• **EXERCISE BRIEF**
Look through the entries below and return all lines including the word "ExtractFieldFromUnpacked".

[Data items]
------------------------------------------------------------

(* ===== verification/EnsEngine.v ===== *)
(** examples/demoservice/internal/subengines/ensengine: the sub-engine that keeps the names that
    two ENS contracts register. *)

From S2P Require Import Prelude GoErrors Types Externals DataGateway FileGateway DemoData PoolGateway.
From S2P Require Import EnsGateway PoolFactory.

(** * Definitions *)

Definition eventNameRegistered : string := "NameRegistered".

Record ensEngine (ABI : Type) : Type := mkEnsEngine {
  ensRegistrar : Contract ABI;
  ensController : Contract ABI;
}.
Arguments mkEnsEngine {ABI}.
Arguments ensRegistrar {ABI}.
Arguments ensController {ABI}.

(** big.Int's Int64, the low 64 bits read as signed; time.Unix of it is that number. *)
Definition big_Int64 (z : Z) : Z := to_int64 (wrap64 z).

(** ** Artifacts (artifacts.go) *)

Definition collectArtifactsENS (artifacts : list any) : outcome (list ENSArtifact) :=
  foldM (λ artifact ensArtifacts,
    match artifact with
    | AnyNil => Panic "nil artifact at index"
    | AnyENS a => Ret (ensArtifacts ++ [a])
    | AnySlice l => Ret (ensArtifacts ++
        omap (λ seArtifact, match seArtifact with AnyENS a => Some a | _ => None end) l)
    | AnyPool _ => Panic "interface conversion: not []superwatcher.Artifact"
    end) artifacts [].

(** The maps of a world and the fields of records, changed. *)
Definition set_eventMaps {GP GE} (w : demoWorld GP GE) maps : demoWorld GP GE :=
  mkDemoWorld (dw_poolMaps w) (dw_pools w) maps (dw_names w).
Definition set_names {GP GE} (w : demoWorld GP GE) g : demoWorld GP GE :=
  mkDemoWorld (dw_poolMaps w) (dw_pools w) (dw_eventMaps w) g.

(** events[event] = blockNumber, for a map that may be nil. *)
Definition write_event {GP GE} (w : demoWorld GP GE) (events : option nat) (event : string)
    (blockNumber : Z) : outcome (demoWorld GP GE) :=
  match events with
  | None => Panic "assignment to entry in nil map"
  | Some ref =>
      match dw_eventMaps w !! ref with
      | Some m => Ret (set_eventMaps w (<[ref := <[event := blockNumber]> m]> (dw_eventMaps w)))
      | None => Panic "unreachable: dangling map"
      end
  end.

(** &ENSArtifact with a new map, and the same object with other fields. *)
Definition new_events {GP GE} (w : demoWorld GP GE) (m : gmap string Z) : nat * demoWorld GP GE :=
  (length (dw_eventMaps w), set_eventMaps w (dw_eventMaps w ++ [m])).

Section engine.
Context `{EthText} `{AbiUnpack ABI} `{RepositoryENS GE} {GP : Type}.
Abbreviation world := (demoWorld GP GE).
Implicit Types (e : ensEngine ABI) (w : world) (log : Log).

Definition filterRegistrarArtifact log (artifacts : list ENSArtifact) : outcome ENSArtifact :=
  match artifacts with
  | [] => Panic "nil artifacts"
  | _ =>
      res ← for_each artifacts (λ artifact (_ : unit),
        topic ← index_at (log_Topics log) 1;
        if String.eqb (ens_ID (ea_ENS artifact)) (StringerToLowerString topic) then Ret (inr artifact)
        else if String.eqb (ens_TxHash (ea_ENS artifact)) (StringerToLowerString (log_TxHash log))
          then Ret (inr artifact)
        else Ret (inl ())) ();
      match res with
      | inr artifact => Ret artifact
      | inl _ => Panic "no such artifact for txHash"
      end
  end.

Definition prevRegistrarArtifact log (artifacts : list any) : outcome (option ENSArtifact) :=
  ensArtifacts ← collectArtifactsENS artifacts;
  artifact ← filterRegistrarArtifact log ensArtifacts;
  Ret (if String.eqb (ea_LastEvent artifact) NullEvent &&
          (HexToHash (ens_TxHash (ea_ENS artifact)) =? 0)%Z then None else Some artifact).

(** ** Reading logs (map_log_to_item.go) *)

(** The owner's address as text, from a topic. *)
Definition topic_owner (topic : Hash) : string := AddressLower (topic_address topic).

(** unmarshalLogToENS; it writes to its argument only when it succeeds. *)
Definition unmarshalLogToENS e (logEvent : string) log (ens : ENS) : outcome (ENS + error) :=
  let failed (err : error) := Ret (inr (EWrap err (sentinel_text ErrMapENS))) in
  if (log_Address log =? contract_Address (ensRegistrar e))%Z then
    if String.eqb logEvent eventNameRegistered then
      if decide (length (log_Topics log) < 3)%nat
      then Ret (inr (EWrap (ESentinel ErrLogLen) "log topics len < 3"))
      else
        match UnpackLogDataIntoMap (ContractABI (ensRegistrar e)) logEvent (log_Data log) with
        | inr err => failed err
        | inl unpacked =>
            match ExtractFieldFromUnpacked as_big unpacked "expires" with
            | inr err => failed err
            | inl expire =>
                t1 ← index_at (log_Topics log) 1;
                t2 ← index_at (log_Topics log) 2;
                Ret (inl (mkENS (gsl_ToLower (HashString t1)) (ens_Name ens) (ens_TLD ens)
                  (topic_owner t2) (Some (big_Int64 expire)) (ens_TxHash ens) (ens_BlockHash ens)
                  (ens_BlockNumber ens)))
            end
        end
    else Ret (inl ens)
  else if (log_Address log =? contract_Address (ensController e))%Z then
    if String.eqb logEvent eventNameRegistered then
      match UnpackLogDataIntoMap (ContractABI (ensController e)) logEvent (log_Data log) with
      | inr err => failed err
      | inl unpacked =>
          match ExtractFieldFromUnpacked as_string unpacked "name" with
          | inr err => failed err
          | inl name =>
              match ExtractFieldFromUnpacked as_big unpacked "expires" with
              | inr err => failed err
              | inl expire =>
                  t2 ← index_at (log_Topics log) 2;
                  Ret (inl (mkENS (ens_ID ens) (gsl_ToLower name) (ens_TLD ens) (topic_owner t2)
                    (Some (big_Int64 expire)) (ens_TxHash ens) (ens_BlockHash ens)
                    (ens_BlockNumber ens)))
              end
          end
      end
    else Ret (inl ens)
  else Ret (inl ens).

(** ** Forward (process_forward.go) *)

Definition handleNameRegisteredRegistrar e w log (logEvent : string) :
    outcome (world * (ENSArtifact + error)) :=
  if decide (length (log_Topics log) < 2)%nat then Panic "bad log with < 2 topics"
  else
    let name := mkENS EmptyString EmptyString EmptyString EmptyString None
      (StringerToLowerString (log_TxHash log)) (StringerToLowerString (log_BlockHash log))
      (log_BlockNumber log) in
    named ← (if String.eqb logEvent eventNameRegistered then unmarshalLogToENS e logEvent log name
             else Ret (inl name));
    match named with
    | inr err => Ret (w, inr (EWrap err "failed to unmarshal ENS registrar log to entity.ENS"))
    | inl name =>
        let '(ref, w) := new_events w {[RegisteredRegistrar := log_BlockNumber log]} in
        Ret (w, inl (mkENSArtifact (ens_ID name) (log_BlockNumber log) RegisteredRegistrar
          (Some ref) name))
    end.

(** prevArtifact is not nil; it is a copy whose map is shared. *)
Definition handleNameRegisteredController e w log (logEvent : string) (prevArtifact : ENSArtifact) :
    outcome (world * (ENSArtifact + error)) :=
  let '(events, w) := match ea_BlockEvents prevArtifact with
    | Some ref => (ref, w)
    | None => new_events w ∅
    end in
  if negb (HexToHash (ens_BlockHash (ea_ENS prevArtifact)) =? log_BlockHash log)%Z
  then Panic "controller prevArtifact from registrar has different blockHash"
  else if negb (HexToHash (ens_TxHash (ea_ENS prevArtifact)) =? log_TxHash log)%Z
  then Panic "controller prevArtifact from registrar has different txHash"
  else if String.eqb logEvent eventNameRegistered then
    if decide (length (log_Topics log) < 3)%nat then Panic "bad log with < 3 topics - should not happen"
    else
      named ← unmarshalLogToENS e logEvent log (ea_ENS prevArtifact);
      match named with
      | inr err => Ret (w, inr (EWrap err "failed to unmarshal ENS Controller log to entity.ENS"))
      | inl name =>
          w ← write_event w (Some events) RegisteredController (log_BlockNumber log);
          Ret (w, inl (mkENSArtifact (ea_ID prevArtifact) (log_BlockNumber log) RegisteredController
            (Some events) name))
      end
  else Ret (w, inl (mkENSArtifact (ea_ID prevArtifact) (ea_RegisterBlockNumber prevArtifact)
    (ea_LastEvent prevArtifact) (Some events) (ea_ENS prevArtifact))).

(** ** Good logs (engine_impl.go) *)

(** How HandleGoodLog handles a log: the handler that the last matching event chose. *)
Inductive ensHandler : Type :=
  | OfRegistrar
  | OfController (prevArtifact : ENSArtifact).

Definition chooseHandler e log (artifacts : list any) : outcome (option ensHandler) :=
  logEventKey ← index_at (log_Topics log) 0;
  if (log_Address log =? contract_Address (ensRegistrar e))%Z then
    Ret (if existsb (λ event, (logEventKey =? event_ID event)%Z &&
           String.eqb (event_Name event) eventNameRegistered) (ContractEvents (ensRegistrar e))
         then Some OfRegistrar else None)
  else if (log_Address log =? contract_Address (ensController e))%Z then
    foldM (λ event handler,
      if (logEventKey =? event_ID event)%Z && String.eqb (event_Name event) eventNameRegistered then
        prevArtifact ← prevRegistrarArtifact log artifacts;
        match prevArtifact with
        | None => Panic "nil prevArtifact"
        | Some a => Ret (Some (OfController a))
        end
      else Ret handler) (ContractEvents (ensController e)) None
  else Panic "ensEngine.handleGoodLog: found unexpected contract address".

Definition HandleGoodLog e w log (artifacts : list any) : outcome (world * (ENSArtifact + error)) :=
  handler ← chooseHandler e log artifacts;
  match handler with
  | None => Ret (w, inr (ESentinel ErrNoNeedHandle))
  | Some handler =>
      '(w, resultArtifact) ← match handler with
        | OfRegistrar => handleNameRegisteredRegistrar e w log eventNameRegistered
        | OfController a => handleNameRegisteredController e w log eventNameRegistered a
        end;
      match resultArtifact with
      | inr err => Ret (w, inr (EWrap err
          ("failed to create new name from log (event " +:+ eventNameRegistered +:+ ")")))
      | inl artifact =>
          '(g, err) ← SetENS (dw_names w) (ea_ENS artifact);
          Ret (set_names w g, match err with
            | Some err => inr (EWrap err "Save ENS failed on log txHash")
            | None => inl artifact
            end)
      end
  end.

------------------------------------------------------------

• **TASK RESPONSE**
            match ExtractFieldFromUnpacked as_big unpacked "expires" with
          match ExtractFieldFromUnpacked as_string unpacked "name" with
              match ExtractFieldFromUnpacked as_big unpacked "expires" with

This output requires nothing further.